Sawzalls are fun.get a buttload of different blades.


----------



## Camel923 (Aug 13, 2014)

Grenada. No snow. Sunshine and beaches.


----------



## sparkyprep (Jul 5, 2013)

Yep, that will do nicely. A big thanks to whomever on here decides to get me this.


----------



## Inor (Mar 22, 2013)

Slippy said:


> Actually, Mrs Slippy just bought me a new Milwaukee Sawzall (recipricating saw). When I got home Friday it was under the tree but I released it from the box and commenced to cuttin' some things up this weekend. My brother once cut an ole beater car in half with a sawzall. I just cut up a 55 gallon drum and some old wooden concrete forms that were lying around...because I could.:suspicion:


Never hold your Sawzall between your knees to change the blade! Doing so changes it from a Sawzall into a Black and Decker Pecker Wrecker in an instant! :Yikes:


----------



## sparkyprep (Jul 5, 2013)

Camel923 said:


> Grenada. No snow. Sunshine and beaches.

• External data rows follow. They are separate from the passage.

(* ===== verification/Solver.v ===== *)
(** * cuSOLVER: factorisations, solves, and the actor

    Models [crates/atomr-accel-cuda/src/kernel/solver] and the statuses and entry
    points of [sys/cusolver.rs].  A request checks its buffers and takes its
    write targets, prepares scratch objects and a workspace, and enqueues in a
    closure that locks the shared cells of the actor.  The scratch objects are
    over [Objects.v]; a mutex is not reentrant, and a closure that locks one it
    holds never returns.  The actor is an instance of [Envelope.v].

    Parameters are what the library, the allocator and the copies from the device
    answer, and the addresses of the buffers.  An [i32] is a signed integer. *)

From stdpp Require Import pretty.
From S2P Require Import Prelude Actor Text Errors Dtype DeviceState Envelope Objects.

Definition LIB : string := "cusolver".

(** [status_to_result] *)
Definition status_to_result {A} (r : result A string) (op : string) : result A GpuError :=
  map_err (λ s, LibraryError LIB (op +:+ ": " +:+ s)) r.

(** ** Requests *)

Inductive Uplo : Type := Upper | Lower.
Definition as_cusolver_fill (u : Uplo) : string :=
  match u with Upper => "CUBLAS_FILL_MODE_UPPER" | Lower => "CUBLAS_FILL_MODE_LOWER" end.
Inductive EigType : Type := Type1 | Type2 | Type3.
Definition as_cusolver (e : EigType) : string :=
  match e with Type1 => "CUSOLVER_EIG_TYPE_1" | Type2 => "CUSOLVER_EIG_TYPE_2" | Type3 => "CUSOLVER_EIG_TYPE_3" end.
Inductive SparseAlgo : Type := ACholesky | AQr.

Record QrRequest := { qr_dtype : DType; qr_a : GpuRef; qr_m : Z; qr_n : Z; qr_tau : GpuRef; qr_reply : nat }.
Record LuRequest := { lu_dtype : DType; lu_a : GpuRef; lu_m : Z; lu_n : Z; lu_ipiv : GpuRef; lu_reply : nat }.
Record LuSolveRequest := { sl_dtype : DType; sl_lu : GpuRef; sl_ipiv : GpuRef; sl_b : GpuRef; sl_n : Z; sl_nrhs : Z;
  sl_trans : bool; sl_reply : nat }.
Record CholeskyRequest := { ch_dtype : DType; ch_a : GpuRef; ch_n : Z; ch_uplo : Uplo; ch_reply : nat }.
Record SvdRequest := { sv_dtype : DType; sv_a : GpuRef; sv_m : Z; sv_n : Z; sv_s : GpuRef; sv_u : option GpuRef;
  sv_vt : option GpuRef; sv_reply : nat }.
Record SyevdRequest := { sy_dtype : DType; sy_a : GpuRef; sy_n : Z; sy_uplo : Uplo; sy_w : GpuRef;
  sy_vectors : bool; sy_reply : nat }.
Record SygvdRequest := { gv_dtype : DType; gv_a : GpuRef; gv_b : GpuRef; gv_n : Z; gv_itype : EigType;
  gv_uplo : Uplo; gv_w : GpuRef; gv_vectors : bool; gv_reply : nat }.
Record HegvdRequest := { hv_dtype : DType; hv_a : GpuRef; hv_b : GpuRef; hv_n : Z; hv_itype : EigType;
  hv_uplo : Uplo; hv_w : GpuRef; hv_vectors : bool; hv_reply : nat }.
Record GetrfBatchedRequest := { gb_dtype : DType; gb_a : GpuRef; gb_n : Z; gb_batch : Z; gb_ipiv : GpuRef; gb_reply : nat }.
Record PotrfBatchedRequest := { pb_dtype : DType; pb_a : GpuRef; pb_n : Z; pb_batch : Z; pb_uplo : Uplo; pb_reply : nat }.
Record GesvdjBatchedRequest := { gj_dtype : DType; gj_a : GpuRef; gj_m : Z; gj_n : Z; gj_batch : Z; gj_s : GpuRef;
  gj_u : option GpuRef; gj_v : option GpuRef; gj_reply : nat }.
Record SparseCsrInput := { row_ptr : GpuRef; col_ind : GpuRef; values : GpuRef; csr_m : Z; csr_nnz : Z }.
Record SparseCholeskyRequest := { sc_dtype : DType; sc_a : SparseCsrInput; sc_b : GpuRef; sc_x : GpuRef; sc_tol : Z;
  sc_reorder : Z; sc_reply : nat }.
Record SparseQrRequest := { sq_dtype : DType; sq_a : SparseCsrInput; sq_b : GpuRef; sq_x : GpuRef; sq_tol : Z;
  sq_reorder : Z; sq_reply : nat }.
Record SparseLuRequest := { sp_dtype : DType; sp_a : SparseCsrInput; sp_b : GpuRef; sp_x : GpuRef; sp_tol : Z;
  sp_reorder : Z; sp_reply : nat }.

(** A boxed [dyn SolverDispatch]. *)
Inductive SolverOp : Type :=
  | BQr (r : QrRequest) | BLu (r : LuRequest) | BLuSolve (r : LuSolveRequest) | BCholesky (r : CholeskyRequest)
  | BSvd (r : SvdRequest) | BSyevd (r : SyevdRequest) | BSygvd (r : SygvdRequest) | BHegvd (r : HegvdRequest)
  | BGetrfBatched (r : GetrfBatchedRequest) | BPotrfBatched (r : PotrfBatchedRequest)
  | BGesvdjBatched (r : GesvdjBatchedRequest)
  | BSparseCholesky (r : SparseCholeskyRequest) | BSparseQr (r : SparseQrRequest) | BSparseLu (r : SparseLuRequest).

(** The messages; the deprecated ones are requests on [f32]. *)
Inductive SolverMsg : Type :=
  | Op (o : SolverOp)
  | QrFactorize (a : GpuRef) (m n : Z) (tau : GpuRef) (reply : nat)
  | LuFactorize (a : GpuRef) (m n : Z) (ipiv : GpuRef) (reply : nat)
  | LuSolve (lu ipiv b : GpuRef) (n nrhs : Z) (trans : bool) (reply : nat)
  | Cholesky (a : GpuRef) (n : Z) (uplo : Uplo) (reply : nat)
  | Svd (a : GpuRef) (m n : Z) (s : GpuRef) (u vt : option GpuRef) (reply : nat)
  | Syevd (a : GpuRef) (n : Z) (uplo : Uplo) (w : GpuRef) (compute_vectors : bool) (reply : nat).

(** The request a message stands for. *)
Definition msg_op (m : SolverMsg) : SolverOp :=
  match m with
  | Op o => o
  | QrFactorize a m n tau ch => BQr {| qr_dtype := F32; qr_a := a; qr_m := m; qr_n := n; qr_tau := tau; qr_reply := ch |}
  | LuFactorize a m n ipiv ch => BLu {| lu_dtype := F32; lu_a := a; lu_m := m; lu_n := n; lu_ipiv := ipiv; lu_reply := ch |}
  | LuSolve lu ipiv b n nrhs trans ch =>
    BLuSolve {| sl_dtype := F32; sl_lu := lu; sl_ipiv := ipiv; sl_b := b; sl_n := n; sl_nrhs := nrhs; sl_trans := trans;
                sl_reply := ch |}
  | Cholesky a n uplo ch => BCholesky {| ch_dtype := F32; ch_a := a; ch_n := n; ch_uplo := uplo; ch_reply := ch |}
  | Svd a m n s u vt ch =>
    BSvd {| sv_dtype := F32; sv_a := a; sv_m := m; sv_n := n; sv_s := s; sv_u := u; sv_vt := vt; sv_reply := ch |}
  | Syevd a n uplo w v ch =>
    BSyevd {| sy_dtype := F32; sy_a := a; sy_n := n; sy_uplo := uplo; sy_w := w; sy_vectors := v; sy_reply := ch |}
  end.
Definition op_reply (o : SolverOp) : nat :=
  match o with
  | BQr r => qr_reply r | BLu r => lu_reply r | BLuSolve r => sl_reply r | BCholesky r => ch_reply r
  | BSvd r => sv_reply r | BSyevd r => sy_reply r | BSygvd r => gv_reply r | BHegvd r => hv_reply r
  | BGetrfBatched r => gb_reply r | BPotrfBatched r => pb_reply r | BGesvdjBatched r => gj_reply r
  | BSparseCholesky r => sc_reply r | BSparseQr r => sq_reply r | BSparseLu r => sp_reply r
  end.
Definition opt_refs (rs : list (option GpuRef)) : list GpuRef := omap id rs.
Definition csr_refs (a : SparseCsrInput) : list GpuRef := [row_ptr a; col_ind a; values a].
Definition op_refs (o : SolverOp) : list GpuRef :=
  match o with
  | BQr r => [qr_a r; qr_tau r]
  | BLu r => [lu_a r; lu_ipiv r]
  | BLuSolve r => [sl_lu r; sl_ipiv r; sl_b r]
  | BCholesky r => [ch_a r]
  | BSvd r => [sv_a r; sv_s r] ++ opt_refs [sv_u r; sv_vt r]
  | BSyevd r => [sy_a r; sy_w r]
  | BSygvd r => [gv_a r; gv_b r; gv_w r]
  | BHegvd r => [hv_a r; hv_b r; hv_w r]
  | BGetrfBatched r => [gb_a r; gb_ipiv r]
  | BPotrfBatched r => [pb_a r]
  | BGesvdjBatched r => [gj_a r; gj_s r] ++ opt_refs [gj_u r; gj_v r]
  | BSparseCholesky r => csr_refs (sc_a r) ++ [sc_b r; sc_x r]
  | BSparseQr r => csr_refs (sq_a r) ++ [sq_b r; sq_x r]
  | BSparseLu r => csr_refs (sp_a r) ++ [sp_b r; sp_x r]
  end.

(** ** Scratch space *)

(** [lwork_bytes] *)
Definition lwork_bytes (d : DType) (lwork : Z) : Z := Z.min (2 ^ 64 - 1) (Z.max 0 lwork * Z.of_nat (size_bytes d)).

(** [upload_pointer_table]: the address of each matrix of a batch. *)
Definition pointer_table (base batch n size : Z) : list Z :=
  let n := Z.max n 0 in
  let stride_bytes := wmul 64 (wmul 64 n n) size in
  (λ i, Z.min (2 ^ 64 - 1) (base + wmul 64 (Z.of_nat i) stride_bytes)) <$> seq 0 (Z.to_nat (Z.max batch 0)).

(** The codes the library wrote: [check_info] and [check_info_array]. The copy or
    the synchronisation can fail. *)
Inductive ReadError : Type := ReadFailed (e : string) | SyncFailed (e : string).
Definition info_error (what op : string) (e : ReadError) : GpuError :=
  match e with
  | ReadFailed e => LibraryError LIB (op +:+ ": read " +:+ what +:+ ": " +:+ e)
  | SyncFailed e => LibraryError LIB (op +:+ ": sync after " +:+ what +:+ ": " +:+ e)
  end.
Definition check_info (op : string) (read : result (list Z) ReadError) : result unit GpuError :=
  match read with
  | Err e => Err (info_error "info" op e)
  | Ok host =>
    let code := default 0%Z (host !! 0) in
    if (code =? 0)%Z then Ok tt else Err (LibraryError LIB (op +:+ ": info=" +:+ pretty code))
  end.
Definition check_info_array (op : string) (n : nat) (read : result (list Z) ReadError) : result unit GpuError :=
  match read with
  | Err e => Err (info_error "info array" op e)
  | Ok info =>
    let host := take n info in
    match list_find (λ c, c ≠ 0%Z) host with
    | Some (idx, code) =>
      Err (LibraryError LIB (op +:+ ": batch[" +:+ pretty (Z.of_nat idx) +:+ "] info=" +:+ pretty code))
    | None => Ok tt
    end
  end.

(** ** Running a request *)

(** The checks before a launch, in order: a buffer is accessed and its [Arc]
    cloned, or an accessed one is unwrapped. *)
Inductive Check : Type :=
  | Access (r : GpuRef)
  | Take (r : GpuRef) (shared : string).
Definition opt_checks (f : GpuRef → list Check) (r : option GpuRef) : list Check := default [] (f <$> r).

(** What is prepared: an object that drops by itself; a call, whose answer is kept
    (the size of the workspace); a call whose status is ignored. *)
Inductive Prep : Type :=
  | Make (err : string → GpuError) (c : ObjCall)
  | Query (err : string → GpuError) (c : list Obj → ObjCall)
  | Ignore (c : list Obj → ObjCall).

Inductive Mutex : Type := MHandle | MWorkspace | MInfo | MSpHandle.
#[global] Instance Mutex_eq_dec : EqDecision Mutex.
Proof. solve_decision. Defined.
(** [lock] by a thread that holds [held]: [None] waits for itself. *)
Definition lock (m : Mutex) (held : list Mutex) : option (list Mutex) :=
  if decide (m ∈ held) then None else Some (m :: held).
Fixpoint lock_all (ms held : list Mutex) : option (list Mutex) :=
  match ms with [] => Some held | m :: ms => lock m held ≫= lock_all ms end.

(** How the closure checks what the library wrote; the array and the singularity
    are the request's own. *)
Inductive InfoCheck : Type :=
  | SharedInfo                  (* [check_info], which locks the shared cell *)
  | OwnInfo (n : nat)           (* [check_info_array] *)
  | Singularity.                (* of a sparse solve *)

Record Plan := {
  p_dtype : DType;
  p_checks : list Check;
  p_prep : list Prep;
  p_workspace : bool;
  p_writes : list GpuRef;
  p_locks : list Mutex;
  p_name : string;                            (* in errors *)
  p_call : Z → Z → Call;                      (* workspace, [lwork] *)
  p_info : InfoCheck;
  p_reply : nat;
}.

Record SolverCtx := {
  lib : Lib;
  workspace : option Z;         (* its length in bytes *)
  sp_handle : bool;
  flying : list (list Obj);     (* the scratch of the kernels in flight *)
  waiting : list nat;           (* replies of the handlers that wait for a mutex they hold *)
}.
Inductive SolverInner : Type := Real (ctx : SolverCtx) | Mock.
Definition SolverCtx_new : SolverCtx := {| lib := Lib_new; workspace := None; sp_handle := false; flying := []; waiting := [] |}.
Definition set_lib (l : Lib) (c : SolverCtx) : SolverCtx :=
  {| lib := l; workspace := workspace c; sp_handle := sp_handle c; flying := flying c; waiting := waiting c |}.
Definition set_workspace (w : option Z) (c : SolverCtx) : SolverCtx :=
  {| lib := lib c; workspace := w; sp_handle := sp_handle c; flying := flying c; waiting := waiting c |}.
Definition set_sp_handle (c : SolverCtx) : SolverCtx :=
  {| lib := lib c; workspace := workspace c; sp_handle := true; flying := flying c; waiting := waiting c |}.
Definition set_flying (f : list (list Obj)) (c : SolverCtx) : SolverCtx :=
  {| lib := lib c; workspace := workspace c; sp_handle := sp_handle c; flying := f; waiting := waiting c |}.
Definition set_waiting (w : list nat) (c : SolverCtx) : SolverCtx :=
  {| lib := lib c; workspace := workspace c; sp_handle := sp_handle c; flying := flying c; waiting := w |}.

Come on down! It's not Grenada, but the weather and beaches are about the same......


----------



## HuntingHawk (Dec 16, 2012)

ammo
more ammo
even more ammo


----------



## Sasquatch (Dec 12, 2014)

Santa probably won't leave me any presents but I hope he at least leaves this.


----------



## Inor (Mar 22, 2013)

Sasquatch said:


> Santa probably won't leave me any presents but I hope he at least leaves this.
> 
> View attachment 8883


Mine is camo, but your's is even cooler! Good show Squatch!


----------



## James m (Mar 11, 2014)

I need a jacket.


----------



## MikeyPrepper (Nov 29, 2012)

Too be honest... All I want is my family to be healthy!! I have a Wife, 5 yr old daughter, and a new addition coming Feb 14th!!  But I did my daughter a Wii( maybe for me too lol) and a ipad..


----------



## MI.oldguy (Apr 18, 2013)

Inor said:


> Never hold your Sawzall between your knees to change the blade! Doing so changes it from a Sawzall into a Black and Decker Pecker Wrecker in an instant! :Yikes:


Got experience with that Inor?....by all means,us real men read no instructions!


----------



## Prepared One (Nov 5, 2014)

I have this double barrel shotgun I have my eye on. The wife, as usual, I have not figured her out yet. But, I have been told no more jewelry. So, I am going to hve to get creative. Or maybe I just give her bunus money this year and tell her to go wild. LOL. Any ideas?


----------